King Edward VII delighted in diplomacy, and, though the Crown’s influence in determining British foreign policy had been eroded during the nineteenth century, the role of the sovereign was still important through meetings of heads of state, writes Keith Middlemas in The Life and Times of Edward VII. He points out that by temperament and by birth, being intimately involved in the links of royal relationships, Edward was afforded a powerful place in the system that lubricated European affairs, and by 1903 it was widely believed that Britain must make new friends on the Continent to revive her influence.
However, Gordon Brooke-Shepherd tells us in Uncle of Europe, that, in the case of France, King Edward faced more than the usual difficulties, with bad feeling raging over the recent Anglo-French colonial clash in Africa – Fashoda, cheeky popular songs, as well as a strong contingent of Anglophobes in newspaper publishing circles. What Edward VII set out to do during the four-day visit was a conjuring trick, to persuade the French that John Bull was really as congenial and pro-French as he was himself. That the 1903 tour represented a purely personal triumph for King Edward was not disputed either at the time, or since. It was a one-man show on the diplomatic stage, which he planned, produced and directed, with himself as the central actor, and it laid the foundations for the reputation he acquired as the most influential diplomatist in Europe. One official in the Foreign Office later wrote that it “caused the French to shed their suspicions of ‘English designs and intentions’ and to develop confidence in her straightforwardness and loyalty”.
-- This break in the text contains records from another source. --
(** [is_subset_of] is inclusion of the bits [contains] reports. *)
Lemma is_subset_of_spec s t :
  FeatureSet_valid s -> FeatureSet_valid t ->
  is_subset_of s t = true <->
  (forall bit, 0 <= bit -> contains s bit = true -> contains t bit = true).
Proof.
  intros Hs Ht. unfold is_subset_of. rewrite andb_true_iff, !Z.eqb_eq.
  destruct Hs as [Hs0 Hs1], Ht as [Ht0 Ht1].
  rewrite !land_bit_not_zero by done. split.
  - intros [H0 H1] bit Hb. rewrite !contains_testbit by done. pose proof (mod64_bound bit).
    destruct (bit <? 128); simpl; [| done]. unfold feature_word. case_match; auto.
  - intros H. split; intros i Hi Hx.
    + specialize (H i ltac:(lia)). rewrite !contains_testbit in H by lia.
      rewrite (proj2 (Z.ltb_lt i 128)) in H by lia. unfold feature_word in H.
      rewrite Z.div_small, Z.mod_small in H by lia. simpl in H. auto.
    + specialize (H (i + 64) ltac:(lia)). rewrite !contains_testbit in H by lia.
      rewrite (proj2 (Z.ltb_lt (i + 64) 128)) in H by lia. unfold feature_word in H.
      replace ((i + 64) / 64) with 1 in H
        by (apply (Z.div_unique _ _ _ i); lia).
      replace ((i + 64) mod 64) with i in H
        by (apply (Z.mod_unique _ _ 1); lia).
      simpl in H. auto.
Qed.

(** ** Specification of the selection *)

Section Selection.
Context (profile : PlatformProfile) (input : FeatureSelectionInput).

(** Every set of the input is made of 64-bit words. *)
Definition selection_input_valid : Prop :=
  FeatureSet_valid (fi_offered_features input) /\
  FeatureSet_valid (fi_required_features input) /\
  FeatureSet_valid (fi_required_os_capabilities input) /\
  FeatureSet_valid (fi_implementation_protocol_mask input) /\
  FeatureSet_valid (fi_runtime_probe_mask input).

(** A capability is detected when the platform can have it and the probe saw
    it. *)
Definition detects (bit : Z) : bool :=
  contains (os_capability_mask profile) bit && contains (fi_runtime_probe_mask input) bit.

(** A feature is granted when it is offered, legal on the platform and
    implemented; mapped I/O also needs both MDL protections, and the restart
    pair a dedicated service SID. *)
Definition granted (bit : Z) : bool :=
  contains (fi_offered_features input) bit
  && contains (protocol_mask profile) bit
  && contains (fi_implementation_protocol_mask input) bit
  && (negb (bit =? MAPPED_IO) || (detects MDL_NO_WRITE && detects MDL_NO_EXECUTE))
  && (negb ((bit =? HOT_RESTART) || (bit =? EXACTLY_ONCE))
      || fi_has_dedicated_service_sid input).

(** The requests the negotiation must accept, and no others. *)
Definition admissible : Prop :=
  validate_implementation_protocol_mask profile (fi_implementation_protocol_mask input) = Ok tt /\
  restart_pair_is_matched (fi_offered_features input) = true /\
  restart_pair_is_matched (fi_required_features input) = true /\
  granted SECURITY = true /\
  (forall bit, 0 <= bit -> contains (fi_required_features input) bit = true ->
    granted bit = true) /\
  (forall bit, 0 <= bit -> contains (fi_required_os_capabilities input) bit = true ->
    detects bit = true).
End Selection.

Lemma const_set_valid a b : is_u64 a -> is_u64 b -> FeatureSet_valid (mkFeatureSet a b).
Proof. by split. Qed.

Lemma protocol_mask_valid p : FeatureSet_valid (protocol_mask p).
Proof. destruct p; apply const_set_valid; unfold is_u64, u64_max; lia. Qed.

Lemma os_capability_mask_valid p : FeatureSet_valid (os_capability_mask p).
Proof. destruct p; apply const_set_valid; unfold is_u64, u64_max; lia. Qed.

Lemma base_mask_valid : FeatureSet_valid BASE_REQUIRED_PROTOCOL_MASK.
Proof. apply const_set_valid; unfold is_u64, u64_max; lia. Qed.

#[export] Hint Resolve protocol_mask_valid os_capability_mask_valid base_mask_valid : fsr.

(** A mask of one word with a single bit. *)
Lemma contains_base bit :
  0 <= bit -> contains BASE_REQUIRED_PROTOCOL_MASK bit = (bit =? SECURITY).
Proof.
  intros Hb. rewrite contains_testbit by done. unfold BASE_REQUIRED_PROTOCOL_MASK, feature_word.
  change 0x10 with (2 ^ SECURITY). simpl word0. simpl word1.
  pose proof (Z.div_mod bit 64 ltac:(lia)). pose proof (mod64_bound bit).
  destruct (Z.ltb_spec bit 128), (Z.eqb_spec bit SECURITY); subst;
    try (unfold SECURITY in *; done || lia); simpl.
  case_match; bools; [| apply Z.bits_0].
  rewrite Z.pow2_bits_eqb by done. apply Z.eqb_neq. lia.
Qed.

Section SelectionProofs.
Context (profile : PlatformProfile) (input : FeatureSelectionInput).
Hypothesis Hvalid : selection_input_valid input.

(** The sets the code computes on its way to the selection. *)
Definition implemented : FeatureSet :=
  feature_intersection (feature_intersection (fi_offered_features input) (protocol_mask profile))
    (fi_implementation_protocol_mask input).
Definition detected : FeatureSet := feature_intersection (os_capability_mask profile) (fi_runtime_probe_mask input).
Definition protected : FeatureSet :=
  if negb (contains detected MDL_NO_WRITE && contains detected MDL_NO_EXECUTE)
  then without_bit implemented MAPPED_IO else implemented.
Definition selected : FeatureSet :=
  if negb (fi_has_dedicated_service_sid input)
  then without_bit (without_bit protected HOT_RESTART) EXACTLY_ONCE else protected.

Lemma implemented_valid : FeatureSet_valid implemented.
Proof using Hvalid. destruct Hvalid as (? & ? & ? & ? & ?). unfold implemented. auto with fsr. Qed.

Lemma protected_valid : FeatureSet_valid protected.
Proof using Hvalid. pose proof implemented_valid. unfold protected. case_match; auto with fsr. Qed.

Lemma contains_implemented bit :
  0 <= bit ->
  contains implemented bit =
  contains (fi_offered_features input) bit && contains (protocol_mask profile) bit
  && contains (fi_implementation_protocol_mask input) bit.
Proof using. intros. unfold implemented. by rewrite !contains_intersection. Qed.

Lemma contains_detected bit : 0 <= bit -> contains detected bit = detects profile input bit.
Proof using. intros. unfold detected. by rewrite contains_intersection. Qed.

Lemma contains_protected bit :
  0 <= bit ->
  contains protected bit =
  contains implemented bit
  && (negb (bit =? MAPPED_IO)
      || (detects profile input MDL_NO_WRITE && detects profile input MDL_NO_EXECUTE)).
Proof using Hvalid.
  intros. unfold protected. rewrite !contains_detected by done.
  destruct (detects _ _ MDL_NO_WRITE && _) eqn:E; simpl.
  - by rewrite orb_true_r, andb_true_r.
  - rewrite contains_without_bit by (done || apply implemented_valid). by rewrite orb_false_r.
Qed.

Lemma contains_selected bit :
  0 <= bit -> contains selected bit = granted profile input bit.
Proof using Hvalid.
  intros. unfold selected, granted.
  rewrite <- contains_implemented, <- contains_protected by done.
  destruct (fi_has_dedicated_service_sid input); simpl.
  - by rewrite orb_true_r, andb_true_r.
  - rewrite !contains_without_bit
      by (done || apply without_bit_valid, protected_valid || apply protected_valid).
    rewrite orb_false_r, negb_orb. by rewrite andb_assoc.
Qed.

(** What the guards of the code say, bit by bit. *)
Lemma required_subset s :
  FeatureSet_valid s ->
  is_subset_of (feature_union (fi_required_features input) BASE_REQUIRED_PROTOCOL_MASK) s = true
  <-> contains s SECURITY = true /\
      (forall bit, 0 <= bit -> contains (fi_required_features input) bit = true ->
        contains s bit = true).
Proof using Hvalid.
  intros Hs. destruct Hvalid as (? & ? & ? & ? & ?).
  rewrite is_subset_of_spec by auto with fsr. split.
  - intros Hsub. split.
    + apply Hsub; [done |]. rewrite contains_union, contains_base by done. by rewrite orb_true_r.
    + intros bit Hb Hr. apply Hsub; [done |]. by rewrite contains_union, Hr by done.
  - intros [Hsec Hreq] bit Hb. rewrite contains_union, contains_base by done.
    intros [Hr | ->%Z.eqb_eq]%orb_true_iff; auto.
Qed.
A decade later in 1914 on the eve of World War I, King George V and Queen Mary arrived in Paris, and George Arthur tells us in King George V: A Sketch of a Great Ruler, that the King was determined that nothing should be left undone to make his stay a complete and conspicuous success. He too, faced difficulties as neither he nor the Queen were known there, yet in three days, both, British to the bone, achieved a signal official success. Further, by allowing themselves to be infected with that sense of enjoyment so dear to the French, two hitherto strangers also achieved a measure of personal popularity.
Similarly, in the summer of 1938, King George VI and Queen Elizabeth undertook their first major state visit to their ally France, as told by Sarah Bradford in The Reluctant King. Fear of war hung like a thundercloud. The King and Queen were aware of their great responsibility as central figures of this European spectacular, in which each official tableau was set against the aggressive displays of Germany and Italy. In the end, the remarkable warmth of feeling evoked, was a personal triumph for both the King and Queen.